Emulating Petaflops Machines and Blue Gene
IEEE International Parallel and Distributed Processing Symposium (IPDPS) 2001
Publication Type: Paper
Repository URL:
Abstract
Petaflops-class computers, based on the current or foreseeable CMOS
generation, appear to be feasible in the near future. An emulator
for a petaflops-class programming environment is necessary to
facilitate offline development and debugging of applications, and
exploration of programming models. Such an emulator must be able to
run on large traditional parallel machines. This paper describes
the design and implementation of an emulator for a class of
petaflops machines.

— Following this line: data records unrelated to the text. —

Ltac raising_go :=
  lazymatch goal with
  | |- keeps_when_raising _ (match ?x with _ => _ end) =>
      first [ progress cbv beta iota | destruct x ]; raising_go
  | |- keeps_when_raising _ (bind (shutil_rmtree _) _) =>
      apply raising_bind_returning;
      [ apply raising_shutil_rmtree | intros; eexists; reflexivity ]
  | |- keeps_when_raising _ (bind _ _) =>
      apply raising_bind; [ keeps_go | intros; raising_go ]
  | |- keeps_when_raising _ (try_except _ _) =>
      apply raising_try_except; [ raising_go | intros; keeps_go ]
  | |- keeps_when_raising _ _ => apply keeps_weaken; keeps_go
  end.

Ltac unfold_methods :=
  unfold ensure_model, load_model, extract_audio, transcribe_audio, translate_text,
    generate_audio, resolve_voice, create_translated_video, join_temp_dir, get_model,
    get_temp_dir, set_model, set_temp_dir, external, print, sys_exit;
  cbv zeta.

Lemma make_temp_dir_creates env s d :
  mkdtemp env (fs s) = Return d ->
  exists s1, make_temp_dir env s = (Return tt, s1) /\ FS.exists_ d (fs s1) = true.
Proof.
  intros H. unfold make_temp_dir, set_temp_dir, creates, external, print, bind, emit,
    lift_outcome, get_fs, set_fs, get_self, set_self, ret.
  cbn [fst snd trace self fs]. rewrite H. eexists. split; [reflexivity|].
  cbn [fs]. apply exists_create_same.
Qed.

(** Every run of [translate_video] that has made its temporary directory and
    does not return leaves the directory behind. *)
Lemma translate_video_failure_keeps_temp_dir env v tl out s d :
  mkdtemp env (fs s) = Return d ->
  fst (translate_video env v tl out s) <> Return tt ->
  FS.exists_ d (fs (snd (translate_video env v tl out s))) = true.
Proof.
  intros Hd Hfail. destruct (make_temp_dir_creates env s Hd) as [s1 [Hmk Hex]].
  unfold translate_video in *.
  match type of Hfail with
  | fst (try_except (bind _ ?k) ?h s) <> _ =>
      assert (Hrest : keeps_when_raising d (try_except (k tt) h));
      [ | assert (Heq : try_except (bind (make_temp_dir env) k) h s = try_except (k tt) h s1)
            by (unfold try_except, bind at 1; rewrite Hmk; reflexivity) ]
  end.
  { unfold_methods. raising_go. }
  rewrite Heq in *. specialize (Hrest s1 Hex).
  destruct (fst (try_except _ _ s1)) as [[]|e]; [exfalso; apply Hfail; reflexivity | exact Hrest].
Qed.

(** ** The temporary directory of a failing run *)

(** C1 does not hold of [translate_video]: whichever stage fails, the run
    ends with status 1 and the directory made by [tempfile.mkdtemp] is still
    there. *)
Theorem translate_video_failure_leaves_temp_dir (st : stage) :
  fst (translate_video (Sample.failing_at st) "/videos/clip.mp4" "es" "/videos/out.mp4"
         Sample.loaded)
  = Raise (SystemExit 1)
  /\ FS.exists_ "/tmp/tmpk3x9"
       (fs (snd (translate_video (Sample.failing_at st) "/videos/clip.mp4" "es"
                   "/videos/out.mp4" Sample.loaded)))
     = true.
Proof. destruct st; split; reflexivity. Qed.

(** The front-end block, on the same failures, removes its directory in its
    error handler, the failure of [translate_text] apart. *)
Example translate_block_failure_removes_temp_dir :
  forall st, st <> Translate ->
    fst (translate_block (Sample.failing_at st) "clip.mp4" "es" Sample.ready) = Return tt
    /\ FS.exists_ "/tmp/tmpk3x9"
         (fs (snd (translate_block (Sample.failing_at st) "clip.mp4" "es" Sample.ready)))
       = false.
Proof. intros [] H; try (split; reflexivity). exfalso. apply H. reflexivity. Qed.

The machine parameters can be varied to cover a
variety of possible architectures within this class, although our
current implementation is influenced by (and is targeted to
emulate) an initial design of the Blue Gene Machine being developed
by IBM. Our implementation is based on Charm++, an object-based
message-driven parallel execution model, which allows emulation of
multiple Blue Gene nodes to a single physical processor. We
demonstrate the feasibility of our approach by emulating short
million-processor programs on less than a hundred processors of the
ASCI-Red machine.
TextRef
Neelam Saboo and Arun Kumar Singla and Joshua Mostkoff Unger and L. V. Kale,
"Emulating Petaflops Machines and Blue Gene", Workshop on Massively Parallel
Processing (IPDPS'01), San Francisco, CA, April 2001.